Steroid Metabolism in Thermophilic Actinobacterium Saccharopolyspora hirsuta VKM Ac-666T

Tatyana Lobastova  1 Victoria Fokina  1 Sergey Tarlachkov  1 Andrey Shutov  1 Eugeny Bragin  1 Alexey Kazantsev  2 Marina Donova  1
Affiliations

Steroid Metabolism in Thermophilic Actinobacterium Saccharopolyspora hirsuta VKM Ac-666T

Tatyana Lobastova et al. Microorganisms. .

Abstract

The application of thermophilic microorganisms opens new prospects in steroid biotechnology, but little is known to date on steroid catabolism by thermophilic strains. The thermophilic strain Saccharopolyspora hirsuta VKM Ac-666T has been shown to convert various steroids and to fully degrade cholesterol. Cholest-4-en-3-one, cholesta-1,4-dien-3-one, 26-hydroxycholest-4-en-3-one, 3-oxo-cholest-4-en-26-oic acid, 3-oxo-cholesta-1,4-dien-26-oic acid, 26-hydroxycholesterol, 3β-hydroxy-cholest-5-en-26-oic acid were identified as intermediates in cholesterol oxidation. The structures were confirmed by 1H and 13C-NMR analyses. Aliphatic side chain hydroxylation at C26 and the A-ring modification at C3, which are putatively catalyzed by cytochrome P450 monooxygenase CYP125 and cholesterol oxidase, respectively, occur simultaneously in the strain and are followed by cascade reactions of aliphatic sidechain degradation and steroid core destruction via the known 9(10)-seco-pathway. The genes putatively related to the sterol and bile acid degradation pathways form three major clusters in the S. hirsuta genome. The sets of the genes include the orthologs of those involved in steroid catabolism in Mycobacterium tuberculosis H37Rv and Rhodococcus jostii RHA1 and related actinobacteria.

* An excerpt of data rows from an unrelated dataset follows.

Lemma index_product_spec (products : list dict) (product : dict) (st st' : indexes) :
  index_product product st = Ok st' ->
  In product products ->
  all_ids (made_by products) (manufacturers st) ->
  all_ids (categorized products) (categories st) ->
  (grows (manufacturers st) (manufacturers st')
   /\ all_ids (made_by products) (manufacturers st'))
  /\ (grows (categories st) (categories st')
      /\ all_ids (categorized products) (categories st')).
Proof.
  unfold index_product. intros H Hin Hm Hc.
  destruct (iterate (get_default product "product_categories" (PList []))) as [cats|] eqn:I;
    cbn [bind] in H; [|discriminate].
  destruct (for_each _ cats (categories st)) as [c'|] eqn:F; cbn [bind] in H;
    [|discriminate].
  destruct (add_named (get product "manufacturer_name") product (manufacturers st))
    as [m'|] eqn:A; cbn [bind] in H; [|discriminate].
  destruct (iterate (get_default product "certifications" (PList []))) as [certs|];
    cbn [bind] in H; [|discriminate].
  destruct (for_each _ certs (certifications st)) as [s'|]; cbn [bind] in H;
    [|discriminate].
  injection H as <-. cbn [manufacturers categories]. split.
  - apply (add_named_spec (made_by products) _ product _ _ A Hm).
    intros k id Hl Hk. exists product. repeat split; assumption.
  - apply (category_loop (categorized products) product cats _ _ F Hc).
    intros cat name k id Hcat Hn Hl Hk.
    exists product, (get_default product "product_categories" (PList [])), cats.
    repeat split; try assumption. exists cat, name. repeat split; assumption.
Qed.

Lemma build_spec (products : list dict) (todo : list dict) :
  forall st st',
    _build_filter_indexes todo st = Ok st' ->
    (forall p, In p todo -> In p products) ->
    all_ids (made_by products) (manufacturers st) ->
    all_ids (categorized products) (categories st) ->
    (grows (manufacturers st) (manufacturers st')
     /\ all_ids (made_by products) (manufacturers st'))
    /\ (grows (categories st) (categories st')
        /\ all_ids (categorized products) (categories st')).
Proof.
  induction todo as [|p rest IH]; intros st st' H Hsub Hm Hc; simpl in H.
  - injection H as <-. repeat split; try apply grows_refl; assumption.
  - destruct (index_product p st) as [st1|] eqn:E; cbn [bind] in H; [|discriminate].
    destruct (index_product_spec products p st st1 E (Hsub p (or_introl eq_refl)) Hm Hc)
      as [[G1 I1] [G2 I2]].
    destruct (IH st1 st' H (fun q Hq => Hsub q (or_intror Hq)) I1 I2)
      as [[G3 I3] [G4 I4]].
    repeat split; try assumption; eapply grows_trans; eassumption.
Qed.

(** Referential integrity of the indexes built for a catalog from a new
    indexer: every id in a manufacturer bucket is the ['id'] of a catalog
    product made by a manufacturer equal to the bucket's key, and every id
    in a category bucket is the ['id'] of a catalog product with a
    category record of a name equal to the key. *)
Theorem built_indexes_reference_catalog (products : list dict) (st : indexes) :
  _build_filter_indexes products empty_indexes = Ok st ->
  all_ids (made_by products) (manufacturers st)
  /\ all_ids (categorized products) (categories st).
Proof.
  intros H.
  destruct (build_spec products products empty_indexes st H (fun p Hp => Hp))
    as [[_ Hm] [_ Hc]].
  - intros k ids id [].
  - intros k ids id [].
  - split; assumption.
Qed.

Definition two_makers : list dict :=
  [[("id", PInt 1); ("manufacturer_name", PStr "Acme")];
   [("id", PInt 2); ("manufacturer_name", PStr "Birch")];
   [("id", PInt 3); ("manufacturer_name", PStr "Acme")]].

Lemma built_indexes_reference_catalog_witness :
  exists st,
    _build_filter_indexes two_makers empty_indexes = Ok st
    /\ manufacturers st = [(PStr "Acme", [PInt 1; PInt 3]); (PStr "Birch", [PInt 2])]
    /\ all_ids (made_by two_makers) (manufacturers st).
Proof.
  eexists. split; [reflexivity|]. split; [reflexivity|].
  apply (built_indexes_reference_catalog two_makers _ eq_refl).
Defined.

Bioinformatics analysis of 52 publicly available genomes of thermophilic bacteria revealed only seven candidate strains that possess the key genes related to the 9(10)-seco pathway of steroid degradation, thus demonstrating that the ability to degrade steroids is not widespread among thermophilic bacteria.

Keywords: Saccharopolyspora hirsuta; bioconversion; cholate; steroids; sterol catabolism; thermophilic actinobacteria.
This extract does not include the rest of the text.